Тарковский-режиссер именно так и «лепил» свои образы (и не только женские), чтобы их невозможно было односторонне «полюбить» в ущерб какому-нибудь другому образу (в разрез с традиционной драматургией «борьбы характеров», где «хорошие» борются с «плохими»). У Тарковского мир не просто многополюсный, но мир равностно «космически» значимых индивидуальностей, в котором даже модальные индивидуальности вещей – с людьми совершенно на равных. Ведь не только Терехову, но и Анатолия Солоницына, равно Кайдановского и Ярвета, Тарковский ценил за то же самое – за мощную биполярность их человеческих фактур. Одномерно красивые (то есть с уже наклеенными ценниками) люди ему были мало интересны. В них нет всплеска «с той стороны»; начатки внутренней динамики в них еще спят или грезят. Человеческое лицо по-настоящему интересно лишь отражением тайной борьбы космических начал. Мерцание этой схватки и дает нам ощущение внутреннего движения: дает без всяких слов, без драматургических клише и прочих «доказательств». Тарковскому, работавшему с естественной (в почти молекулярном приближении) фактурой вещей, равно и человека, было важно, чтобы в самой ритмической суггестии визуального ряда ощущалась эта доминантная основа. И в вещах чувствуется у него это напряжение: плоть вещей осыпаема – время-дух пронзает их. В человеке единовременно присутствуют два потока эмоциональности, два потока миро-познавания: чувственное и сверхчувственное.[48] И режиссеру было важно, чтобы уже в самой фактурной пластике тел и особенно лиц актеров было это скрытое присутствие.
И не случайно безусловная красавица Эуджения в «Ностальгии» – персонаж в сущности «иронический»; потому и безусловная красавица, что односторонность и, значит, ущербность: нет напряженности внутреннего диалога, пусть и не осознанного. В то же время роль матери-жены в этом фильме исполняема отнюдь не красавицей, и это, безусловно, симптоматично.
Человек, чья красота уходит в самодемонстрацию, в торжествующее возвещение умиления перед плотским совершенством как таковым, пребывает в роковом заблуждении относительно истинного масштаба жизни. Потому-то я и называю красоту, с которой работал Тарковский, бытийной красотой в противовес красоте товарной, заполонившей сегодняшний художественный рынок. Но это уже другой разговор.
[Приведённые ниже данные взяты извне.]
Definition check_invariants (s : SchedState) : bool :=
  let cpus := seq 0 (length (current_per_cpu s)) in
  forallb (fun c => match mjoin (current_per_cpu s !! c) with
    | Some idx =>
        (idx <? MAX_THREADS) && bool_decide (is_Some (get s idx)) &&
        forallb (fun c2 => (c2 =? c) || negb (bool_decide (current_per_cpu s !! c2 = current_per_cpu s !! c))) cpus
    | None => true end) cpus &&
  forallb (fun i => if bool_decide (get s i = Some Running) then cpu_count s (Some i) =? 1 else true) (seq 0 (length (states s))) &&
  forallb (fun o => match o with Some idx => negb (bool_decide (get s idx = Some Ready)) | None => true end) (current_per_cpu s).

(** What [decide] and [step_from_idle] see of a thread. *)
Definition decide_state (s : SchedState) (current : option nat) (i : nat) : SchedThreadState :=
  let state := default Blocked (get s i) in
  if bool_decide (state = Running) && bool_decide (Some i <> current) then Blocked else state.

Definition sched_decide (s : SchedState) (cpu_id : nat) (reason : SchedReason) : outcome SchedDecision :=
  current ← current_for s cpu_id;
  select_next current MAX_THREADS reason (decide_state s (Some current)).

(** The assertion a step starts with, by its reason. *)
Definition entry_ok (s : SchedState) (current : nat) (reason : SchedReason) : bool :=
  match reason with
  | Preempt | Exit => bool_decide (get s current = Some Running)
  | Block => bool_decide (get s current = Some Blocked) || bool_decide (get s current = Some Exited)
  end.

Definition step (s : SchedState) (cpu_id : nat) (reason : SchedReason) : outcome (SchedDecision * SchedState) :=
  current ← current_for s cpu_id;
  _ ← assert (entry_ok s current reason);
  decision ← sched_decide s cpu_id reason;
  r ← apply_decision s cpu_id reason decision;
  match r with
  | (Err _, _) => Panic PUnwrap
  | (Ok _, s') => _ ← assert (check_invariants s'); Ret (decision, s')
  end.

Definition set_initial_current (s : SchedState) (cpu_id thread_idx : nat) : outcome SchedState :=
  c ← try_current_for s cpu_id;
  _ ← assert (bool_decide (c = None));
  _ ← assert (bool_decide (get s thread_idx = Some Ready));
  s1 ← set_state s thread_idx (Some Running);
  set_current s1 cpu_id thread_idx.

Definition step_from_idle (s : SchedState) (cpu_id : nat) : outcome (option SchedDecision * SchedState) :=
  c ← try_current_for s cpu_id;
  _ ← assert (bool_decide (c = None));
  match select_for_idle_cpu MAX_THREADS (decide_state s None) with
  | None => Ret (None, s)
  | Some next_idx =>
      s1 ← set_state s next_idx (Some Running);
      s2 ← set_current s1 cpu_id next_idx;
      _ ← assert (check_invariants s2);
      Ret (Some (SwitchTo next_idx), s2)
  end.

(** * Selection finds the next ready thread *)

(** Places from [current] forward to [n] around a ring of [tc]. *)
Definition ahead (tc current n : nat) : nat := if current <? n then n - current else n + tc - current.

Lemma ahead_bound tc current n : current < tc -> n < tc -> n <> current -> 0 < ahead tc current n < tc.
Proof. intros. unfold ahead. destruct (Nat.ltb_spec current n); lia. Qed.

Lemma mod_succ n tc : n < tc -> (n + 1) mod tc = if n + 1 =? tc then 0 else n + 1.
Proof.
  intros H. destruct (Nat.eqb_spec (n + 1) tc) as [->|]; [apply Nat.Div0.mod_same|]. apply Nat.mod_small. lia.
Qed.

Lemma ahead_succ tc current n :
  current < tc -> n < tc -> (n + 1) mod tc <> current ->
  (n + 1) mod tc < tc /\ (n <> current -> ahead tc current ((n + 1) mod tc) = ahead tc current n + 1).
Proof.
  intros Hc Hn. rewrite mod_succ by done. unfold ahead. destruct (Nat.eqb_spec (n + 1) tc); intros Hne; split; try lia.
  - destruct (Nat.ltb_spec current 0), (Nat.ltb_spec current n); lia.
  - destruct (Nat.ltb_spec current (n + 1)), (Nat.ltb_spec current n); lia.
Qed.

Lemma ahead_inj tc current n m : current < tc -> n < tc -> m < tc -> ahead tc current n = ahead tc current m -> n = m.
Proof. intros. unfold ahead in *. destruct (Nat.ltb_spec current n), (Nat.ltb_spec current m); lia. Qed.

(** [next] is the first ready thread after [current]. *)
Definition first_ready (tc current : nat) (get_state : nat -> SchedThreadState) (next : nat) : Prop :=
  next < tc /\ next <> current /\ get_state next = Ready /\
  forall m, m < tc -> m <> current -> ahead tc current m < ahead tc current next -> get_state m <> Ready.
И в самом деле, Леонардо, например, ощущал естественность незавершенности подлинного художественного произведения, любимую именно старыми восточными мастерами. Многие работы Леонардо по разным причинам не завершены. Та же «Мона Лиза». Четыре года работы, и натура в возрасте двадцати шести лет неожиданно умирает. Неожиданно ли? Не писал ли Леонардо именно-таки эту мистерию жизни-смерти, разыгрывавшуюся перед ним? По какой-то причине он не расставался с этим полотном до конца своих дней.
Homo ludens и homo religiosus
«Зеркало» – религиозно…
Мы живем в воображаемом мире, мы сами творим его…
(конспект одной прерванной дружбы)
Для Тарковского эстетика – лишь начальная и более или менее технологическая вещь, но уж никак не первозначащая. И уж никогда бы он не мог сказать подобно Иосифу Бродскому, что «эстетика – мать этики»: формула, под которой подписывается современная эпоха. Тарковскому было ясно, что время эстетики как центра бытийности прошло. Детство человечества, в которое была погружена прославленная античность, безвозвратно кончилось. И древнегреческий катарсис совершенно невозможен у современного человека, чья душа, по слову Розанова, резиновая, и сколь по ней ни бей – без отклика. Однако большинство художников продолжают делать ставку на эстетику, работая на давно сработанных модуляциях и вынужденные потому лишь наращивать силу ударов. Собственно, где-то в этой плоскости и проходит история этой, увы, недолго длившейся дружбы.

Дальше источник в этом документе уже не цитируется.